TASK DESCRIPTION → Restate word for word the entries below, starting with the line with "(** What the" and continuing through the line with "- split_and!; [done| |].". Include both of those lines and no others.

[[ RECORDED INFORMATION open ]]

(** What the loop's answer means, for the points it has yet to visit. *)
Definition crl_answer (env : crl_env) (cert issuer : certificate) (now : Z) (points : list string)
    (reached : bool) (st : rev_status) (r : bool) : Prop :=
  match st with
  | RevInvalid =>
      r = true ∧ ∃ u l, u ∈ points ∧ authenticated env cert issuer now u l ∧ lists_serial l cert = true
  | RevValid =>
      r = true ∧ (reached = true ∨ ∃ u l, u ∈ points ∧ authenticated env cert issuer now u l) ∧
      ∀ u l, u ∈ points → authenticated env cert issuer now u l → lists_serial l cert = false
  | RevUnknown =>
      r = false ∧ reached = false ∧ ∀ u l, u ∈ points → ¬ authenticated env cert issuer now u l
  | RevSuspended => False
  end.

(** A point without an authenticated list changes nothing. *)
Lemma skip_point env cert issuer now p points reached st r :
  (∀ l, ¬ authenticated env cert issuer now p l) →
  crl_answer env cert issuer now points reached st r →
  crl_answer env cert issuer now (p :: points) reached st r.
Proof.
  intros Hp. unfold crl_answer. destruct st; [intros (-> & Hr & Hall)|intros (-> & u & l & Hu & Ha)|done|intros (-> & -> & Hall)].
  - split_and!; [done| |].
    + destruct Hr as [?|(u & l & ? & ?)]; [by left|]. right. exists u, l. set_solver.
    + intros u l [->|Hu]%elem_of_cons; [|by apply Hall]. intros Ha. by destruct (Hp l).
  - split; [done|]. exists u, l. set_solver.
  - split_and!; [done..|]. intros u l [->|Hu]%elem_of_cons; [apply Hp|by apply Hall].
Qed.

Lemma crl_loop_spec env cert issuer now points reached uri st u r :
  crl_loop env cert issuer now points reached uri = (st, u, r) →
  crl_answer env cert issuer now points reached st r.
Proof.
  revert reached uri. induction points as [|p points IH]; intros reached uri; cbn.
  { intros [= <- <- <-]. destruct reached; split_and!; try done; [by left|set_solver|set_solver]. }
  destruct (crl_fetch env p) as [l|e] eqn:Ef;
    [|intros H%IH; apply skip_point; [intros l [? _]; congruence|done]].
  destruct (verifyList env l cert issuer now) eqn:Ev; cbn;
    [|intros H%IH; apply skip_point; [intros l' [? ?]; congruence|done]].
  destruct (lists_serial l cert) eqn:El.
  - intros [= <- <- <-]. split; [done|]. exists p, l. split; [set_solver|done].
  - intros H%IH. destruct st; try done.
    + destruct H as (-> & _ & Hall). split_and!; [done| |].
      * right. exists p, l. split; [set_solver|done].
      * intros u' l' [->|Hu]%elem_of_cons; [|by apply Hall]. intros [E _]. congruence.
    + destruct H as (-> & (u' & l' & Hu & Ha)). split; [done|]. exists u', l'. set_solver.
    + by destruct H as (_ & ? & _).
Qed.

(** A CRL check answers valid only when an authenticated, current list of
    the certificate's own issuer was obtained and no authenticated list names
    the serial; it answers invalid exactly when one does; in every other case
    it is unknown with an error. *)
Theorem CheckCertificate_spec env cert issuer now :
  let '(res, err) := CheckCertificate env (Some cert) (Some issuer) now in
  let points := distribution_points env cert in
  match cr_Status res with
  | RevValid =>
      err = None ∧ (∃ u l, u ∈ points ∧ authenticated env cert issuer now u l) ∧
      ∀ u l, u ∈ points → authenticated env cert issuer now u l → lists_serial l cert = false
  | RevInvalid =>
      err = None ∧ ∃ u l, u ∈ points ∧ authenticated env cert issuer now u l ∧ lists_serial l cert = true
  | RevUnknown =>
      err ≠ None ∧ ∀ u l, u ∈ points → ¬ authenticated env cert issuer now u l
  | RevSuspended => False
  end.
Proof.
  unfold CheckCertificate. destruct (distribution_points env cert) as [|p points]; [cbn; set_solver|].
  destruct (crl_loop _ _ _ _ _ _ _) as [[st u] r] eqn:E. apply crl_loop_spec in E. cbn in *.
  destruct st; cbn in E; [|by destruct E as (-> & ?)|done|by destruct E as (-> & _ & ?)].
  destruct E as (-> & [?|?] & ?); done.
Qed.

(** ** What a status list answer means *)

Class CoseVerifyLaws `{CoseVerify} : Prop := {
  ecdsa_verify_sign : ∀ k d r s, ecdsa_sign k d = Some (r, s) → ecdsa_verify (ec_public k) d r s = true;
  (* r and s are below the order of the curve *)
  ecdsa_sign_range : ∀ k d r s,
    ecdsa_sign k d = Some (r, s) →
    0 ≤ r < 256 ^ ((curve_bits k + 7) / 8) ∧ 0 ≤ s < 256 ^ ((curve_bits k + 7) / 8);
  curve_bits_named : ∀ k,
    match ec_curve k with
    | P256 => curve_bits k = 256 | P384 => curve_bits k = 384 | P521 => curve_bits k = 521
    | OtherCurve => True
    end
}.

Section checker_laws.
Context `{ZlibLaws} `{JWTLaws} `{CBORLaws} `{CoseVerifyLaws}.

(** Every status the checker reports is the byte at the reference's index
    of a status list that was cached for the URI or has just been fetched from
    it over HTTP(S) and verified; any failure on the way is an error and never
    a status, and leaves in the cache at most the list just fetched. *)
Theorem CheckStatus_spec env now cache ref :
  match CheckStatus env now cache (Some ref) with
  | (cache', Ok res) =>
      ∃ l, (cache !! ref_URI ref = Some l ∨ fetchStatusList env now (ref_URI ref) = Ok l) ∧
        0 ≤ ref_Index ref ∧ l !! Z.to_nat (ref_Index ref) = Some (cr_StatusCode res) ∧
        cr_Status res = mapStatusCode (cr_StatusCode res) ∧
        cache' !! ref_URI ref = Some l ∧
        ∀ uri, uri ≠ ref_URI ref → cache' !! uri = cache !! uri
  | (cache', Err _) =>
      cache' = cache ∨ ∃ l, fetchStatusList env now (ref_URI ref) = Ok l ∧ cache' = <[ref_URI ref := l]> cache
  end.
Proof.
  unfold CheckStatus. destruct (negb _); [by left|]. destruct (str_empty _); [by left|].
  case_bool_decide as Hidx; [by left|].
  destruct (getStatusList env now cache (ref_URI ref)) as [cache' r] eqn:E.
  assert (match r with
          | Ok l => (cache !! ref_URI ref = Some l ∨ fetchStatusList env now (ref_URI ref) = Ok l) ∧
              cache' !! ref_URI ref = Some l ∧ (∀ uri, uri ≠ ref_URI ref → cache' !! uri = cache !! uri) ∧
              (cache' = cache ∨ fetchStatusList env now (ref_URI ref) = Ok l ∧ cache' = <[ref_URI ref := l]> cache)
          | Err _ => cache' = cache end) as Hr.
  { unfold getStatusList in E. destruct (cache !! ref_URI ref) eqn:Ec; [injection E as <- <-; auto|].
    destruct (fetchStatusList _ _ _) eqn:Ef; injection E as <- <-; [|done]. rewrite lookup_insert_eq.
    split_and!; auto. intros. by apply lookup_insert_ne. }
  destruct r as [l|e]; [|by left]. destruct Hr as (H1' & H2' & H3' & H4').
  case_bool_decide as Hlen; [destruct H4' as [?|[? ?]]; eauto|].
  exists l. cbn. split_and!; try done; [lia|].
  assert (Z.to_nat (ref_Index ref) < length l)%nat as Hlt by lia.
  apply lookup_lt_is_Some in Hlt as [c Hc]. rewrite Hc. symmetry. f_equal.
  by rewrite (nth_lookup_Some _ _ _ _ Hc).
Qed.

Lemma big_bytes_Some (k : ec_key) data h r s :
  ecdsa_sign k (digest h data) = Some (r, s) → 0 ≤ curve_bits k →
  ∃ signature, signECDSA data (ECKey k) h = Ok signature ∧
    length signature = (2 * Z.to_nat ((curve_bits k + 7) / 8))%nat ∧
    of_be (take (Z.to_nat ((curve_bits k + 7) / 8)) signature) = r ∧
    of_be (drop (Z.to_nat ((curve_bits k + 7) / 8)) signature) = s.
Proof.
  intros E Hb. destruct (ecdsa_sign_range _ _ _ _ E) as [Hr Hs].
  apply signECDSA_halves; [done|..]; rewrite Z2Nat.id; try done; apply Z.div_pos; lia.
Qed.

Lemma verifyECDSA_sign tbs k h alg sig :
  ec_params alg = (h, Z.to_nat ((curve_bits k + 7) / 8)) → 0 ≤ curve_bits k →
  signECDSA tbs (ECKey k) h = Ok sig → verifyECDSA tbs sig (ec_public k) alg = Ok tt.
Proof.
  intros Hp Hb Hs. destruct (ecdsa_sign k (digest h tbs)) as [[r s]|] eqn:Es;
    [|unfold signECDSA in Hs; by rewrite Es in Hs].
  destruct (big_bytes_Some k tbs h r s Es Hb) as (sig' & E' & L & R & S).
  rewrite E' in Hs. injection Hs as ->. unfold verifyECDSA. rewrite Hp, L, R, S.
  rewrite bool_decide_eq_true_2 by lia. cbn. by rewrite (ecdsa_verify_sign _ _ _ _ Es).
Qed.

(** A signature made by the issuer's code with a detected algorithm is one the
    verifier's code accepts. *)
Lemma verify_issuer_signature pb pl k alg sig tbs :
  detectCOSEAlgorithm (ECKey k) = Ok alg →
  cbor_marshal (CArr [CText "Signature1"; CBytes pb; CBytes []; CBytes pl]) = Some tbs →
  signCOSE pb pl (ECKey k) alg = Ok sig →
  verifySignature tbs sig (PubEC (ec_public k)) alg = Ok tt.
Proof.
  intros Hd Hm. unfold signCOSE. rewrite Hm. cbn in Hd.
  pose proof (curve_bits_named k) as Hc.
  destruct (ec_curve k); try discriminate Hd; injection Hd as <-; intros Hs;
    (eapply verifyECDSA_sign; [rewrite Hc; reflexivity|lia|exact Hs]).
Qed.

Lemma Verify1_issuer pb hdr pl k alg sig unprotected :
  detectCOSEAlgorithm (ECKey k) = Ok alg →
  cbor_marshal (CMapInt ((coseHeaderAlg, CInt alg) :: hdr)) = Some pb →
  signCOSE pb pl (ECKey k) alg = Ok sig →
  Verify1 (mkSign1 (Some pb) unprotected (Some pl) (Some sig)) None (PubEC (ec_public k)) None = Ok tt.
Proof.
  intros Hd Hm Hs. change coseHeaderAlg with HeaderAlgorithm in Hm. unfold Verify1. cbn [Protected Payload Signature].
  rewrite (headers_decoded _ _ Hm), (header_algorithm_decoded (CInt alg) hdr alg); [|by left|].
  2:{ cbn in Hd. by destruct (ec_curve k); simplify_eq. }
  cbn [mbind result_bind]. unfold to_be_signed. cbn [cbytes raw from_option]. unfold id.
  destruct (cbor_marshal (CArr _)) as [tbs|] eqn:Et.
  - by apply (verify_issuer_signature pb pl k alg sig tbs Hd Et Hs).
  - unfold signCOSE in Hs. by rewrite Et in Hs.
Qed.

[[ RECORDED INFORMATION closed ]]
[[ RECORDED INFORMATION open ]]

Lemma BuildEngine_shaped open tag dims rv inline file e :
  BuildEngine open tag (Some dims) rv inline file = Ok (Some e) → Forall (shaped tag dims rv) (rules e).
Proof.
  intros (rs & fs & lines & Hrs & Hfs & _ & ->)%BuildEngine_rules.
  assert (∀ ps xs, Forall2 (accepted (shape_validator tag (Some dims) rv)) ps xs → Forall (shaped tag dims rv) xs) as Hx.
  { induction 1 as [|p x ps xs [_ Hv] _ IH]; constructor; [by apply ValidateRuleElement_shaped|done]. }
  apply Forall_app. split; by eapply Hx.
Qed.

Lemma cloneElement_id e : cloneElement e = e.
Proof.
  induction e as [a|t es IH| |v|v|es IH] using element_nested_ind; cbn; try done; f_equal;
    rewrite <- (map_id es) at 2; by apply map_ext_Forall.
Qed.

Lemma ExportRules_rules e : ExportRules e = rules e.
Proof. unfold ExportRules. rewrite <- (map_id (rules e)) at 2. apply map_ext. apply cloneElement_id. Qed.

[[ RECORDED INFORMATION closed ]]

OUTPUT BELOW →
(** What the loop's answer means, for the points it has yet to visit. *)
Definition crl_answer (env : crl_env) (cert issuer : certificate) (now : Z) (points : list string)
    (reached : bool) (st : rev_status) (r : bool) : Prop :=
  match st with
  | RevInvalid =>
      r = true ∧ ∃ u l, u ∈ points ∧ authenticated env cert issuer now u l ∧ lists_serial l cert = true
  | RevValid =>
      r = true ∧ (reached = true ∨ ∃ u l, u ∈ points ∧ authenticated env cert issuer now u l) ∧
      ∀ u l, u ∈ points → authenticated env cert issuer now u l → lists_serial l cert = false
  | RevUnknown =>
      r = false ∧ reached = false ∧ ∀ u l, u ∈ points → ¬ authenticated env cert issuer now u l
  | RevSuspended => False
  end.

(** A point without an authenticated list changes nothing. *)
Lemma skip_point env cert issuer now p points reached st r :
  (∀ l, ¬ authenticated env cert issuer now p l) →
  crl_answer env cert issuer now points reached st r →
  crl_answer env cert issuer now (p :: points) reached st r.
Proof.
  intros Hp. unfold crl_answer. destruct st; [intros (-> & Hr & Hall)|intros (-> & u & l & Hu & Ha)|done|intros (-> & -> & Hall)].
  - split_and!; [done| |].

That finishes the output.